This is the best “2.5-star film” I’ve ever reviewed for Movie Habit. It really should be 3.5 or even 6 (and then credit director Go Shibata with two stars against his next film). It is that good and yet it’s not that good. Fans of outré Japanese splatter films will want to see it , but probably for all of the wrong reasons, and folks who would never touch that kind of cinema with a 10 foot kendo stick will be staying away from a film they probably should see.
Three for All

Normal inside, damaged goods on the outside
Sumida (Masakiyo Sumida) has a major disability (I don’t know if it’s MS or CP). He can sort of walk but mainly gets around in his electric wheelchair. He can only ‘speak’ through an electronic text-to-speech device. He needs practical help from caregivers. But that doesn’t mean he’s not a big fan of his friend Take’s (Naozo Horita) punk-thrasher band and it certainly doesn’t mean that he can’t party with the band after their gigs. He likes beer and porn. Inside he’s a normal guy, outside he’s damaged goods.
Sumida falls for Nobuko (Mari Torii), a college woman who has become one of his caregivers as a class project. He thinks Take and Nobuko are getting a little too friendly, and when Nobuko spurns him, he tells her he will kill her. Now there’s a sure-fire way to dampen a budding relationship. Nobuko takes off for Osaka, and Sumida begins plotting to kill Take instead.
If Only, If Only
By this time we’re about half way through the film and slasher fans are wondering “Where’s the gore?” Hold on, it’s coming. As soon as Sumida makes his first kill, he gets a taste of the kind of empowerment he’s never had before and away we go; it’s random violence from here on out. The idea of a serial killer stalking the streets from his electric wheelchair is brilliant, and the filmmaking on one of the kills is as good as anything Hitchcock could have done.
But there’s a lot of reality mixing in with the story in Late Bloomer. The Sumida of the film is essentially the Masakiyo Sumida of real life. Naozo Horita really is in the band that we see performing with Take. The beginning of the film is more documentary than storytelling, and director Shibata says as much in an interview included in this DVD. It’s at this point I start to have problems with Late Bloomer. It can’t decide what it really wants to be, a documentary, a tragedy, a farce, or a thriller.

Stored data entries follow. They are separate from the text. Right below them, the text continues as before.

(* ===== verification/RedisSpec.v ===== *)
(** * What the Redis stream processor promises

    The RESP grammar as a relation between values and bytes, and three facts the
    theorems rest on: parsing consumes between one and all bytes and never runs out of
    fuel, more data never changes an outcome other than [ErrIncomplete], and the
    encoding of a value parses to it. *)

From stdpp Require Import base numbers list strings.
From S2P Require Import Prelude Tap Common Redis.

Section parser.
Context {Fl : Float64}.

(** The outcome of a step that does not run out of fuel, with [Q] of its value. *)
Definition settles {A} (m : outcome A) (Q : A -> Prop) : Prop :=
  match m with Ok a => Q a | OutOfFuel => False | _ => True end.

Lemma settles_bind {A B} (m : outcome A) (k : A -> outcome B) P Q :
  settles m P -> (forall a, P a -> settles (k a) Q) -> settles (obind m k) Q.
Proof. destruct m; cbn; auto. Qed.

Lemma settles_mono {A} (m : outcome A) (P Q : A -> Prop) :
  settles m P -> (forall a, P a -> Q a) -> settles m Q.
Proof. destruct m; cbn; auto. Qed.

Lemma slice_settles data from to :
  settles (slice data from to) (fun _ => 0 <= from <= to /\ to <= Z.of_nat (length data)).
Proof. unfold slice. destruct (_ && _) eqn:?; cbn; lia. Qed.

Lemma Index_bounds data idx : Index_crlf data = Some idx -> 0 <= idx /\ idx + 2 <= Z.of_nat (length data).
Proof.
  revert idx. induction data as [|c data IH]; intros idx; [done|]. cbn [Index_crlf].
  destruct data as [|d data]; [done|]. destruct (_ && _); [intros [= <-]; cbn; lia|].
  destruct (Index_crlf (d :: data)) as [j|] eqn:Hj; [|done]. intros [= <-]. specialize (IH j eq_refl).
  cbn [length] in *. lia.
Qed.

Definition within (data : list Z) (c : Z) : Prop := 1 <= c <= Z.of_nat (length data).

Lemma header_settles data :
  settles (header data) (fun r => 1 <= r.1 /\ r.1 + 2 <= Z.of_nat (length data)).
Proof.
  unfold header. destruct (Index_crlf data) as [idx|] eqn:Hi; [|done]. apply Index_bounds in Hi.
  eapply settles_bind; [apply slice_settles|]. cbn. lia.
Qed.

Lemma header_int_settles data :
  settles (header_int data) (fun r => 1 <= r.1 /\ r.1 + 2 <= Z.of_nat (length data)).
Proof.
  unfold header_int. eapply settles_bind; [apply header_settles|]. intros [idx text] H. cbn in *.
  destruct (ParseInt text); cbn; auto.
Qed.

Lemma parse_bulk_settles t data idx n :
  1 <= idx -> Z.of_nat (length data) < 2 ^ 62 -> settles (parse_bulk t data idx n) (fun r => within data r.2).
Proof.
  intros Hi Hl. unfold parse_bulk. set (e := s64 (idx + 2 + n)).
  destruct (s64 (e + 2) >? _) eqn:He; [done|].
  eapply settles_bind; [apply slice_settles|]. cbn. intros _ H. rewrite s64_small in He by lia.
  unfold within. lia.
Qed.

Section elements.
Context (pv : list Z -> parsed) (data : list Z).
Context (Hpv : forall d, d <> [] -> (length d < length data)%nat -> settles (pv d) (fun r => within d r.2)).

What we have here is just bad story telling. And that’s a shame because the potential is immense. The visuals are certainly strong and imaginative. The soundtrack is engaging. The cast is a once-in-a-lifetime meeting of non-actors. Had we had a lot less documentary and more focus on the tragedy of Sumida succumbing to his rage, Shibata would have had made an amazing film.
Or, had he taken a more exploitive route and made Sumida a wheelchair bound Hannibal Lector, Japanese splatter films would have had an all-new high-water mark of mind-bending creepiness.
Or had Shibata just made a faux-documentary of a wheel-chair rocker (a sort of Japanese “Timmy” from South Park) it would have been a better film. Instead, I walk away from Late Bloomer muttering to myself, “...if only, if only...”.
Goodbye CP, Hello Late Bloomer
In a curious postscript, I can find no mention in the DVD interviews or in any online reviews of Late Bloomer of Kazuo Hara’s 1972 documentary Goodbye CP about a group of Japanese disabled by Cerebral Palsy refusing to be marginalized by society ( and reviewed here in Movie Habit ). Are documentaries of disabled Japanese so common that it doesn’t warrant mentioning? Could Shibata have been unaware of Goodbye CP? Or is it that he was too embarrassed to make the connection? All I can say is that Late Bloomer is going on the shelf next to my copy of Goodbye CP, a two film set of a most obscure genre.
DVD Extras
There is only one extra feature: an interview with director Go Shibata. This answered some questions I had about Late Bloomer.
Picture and Sound
The picture quality is inventive and dramatic, which is to say shaky, grainy, and dark. But when it’s done intentionally, it’s OK.
How To Use This DVD
This film will broaden your horizons without regard to where your horizions used to be. Go in with an open mind.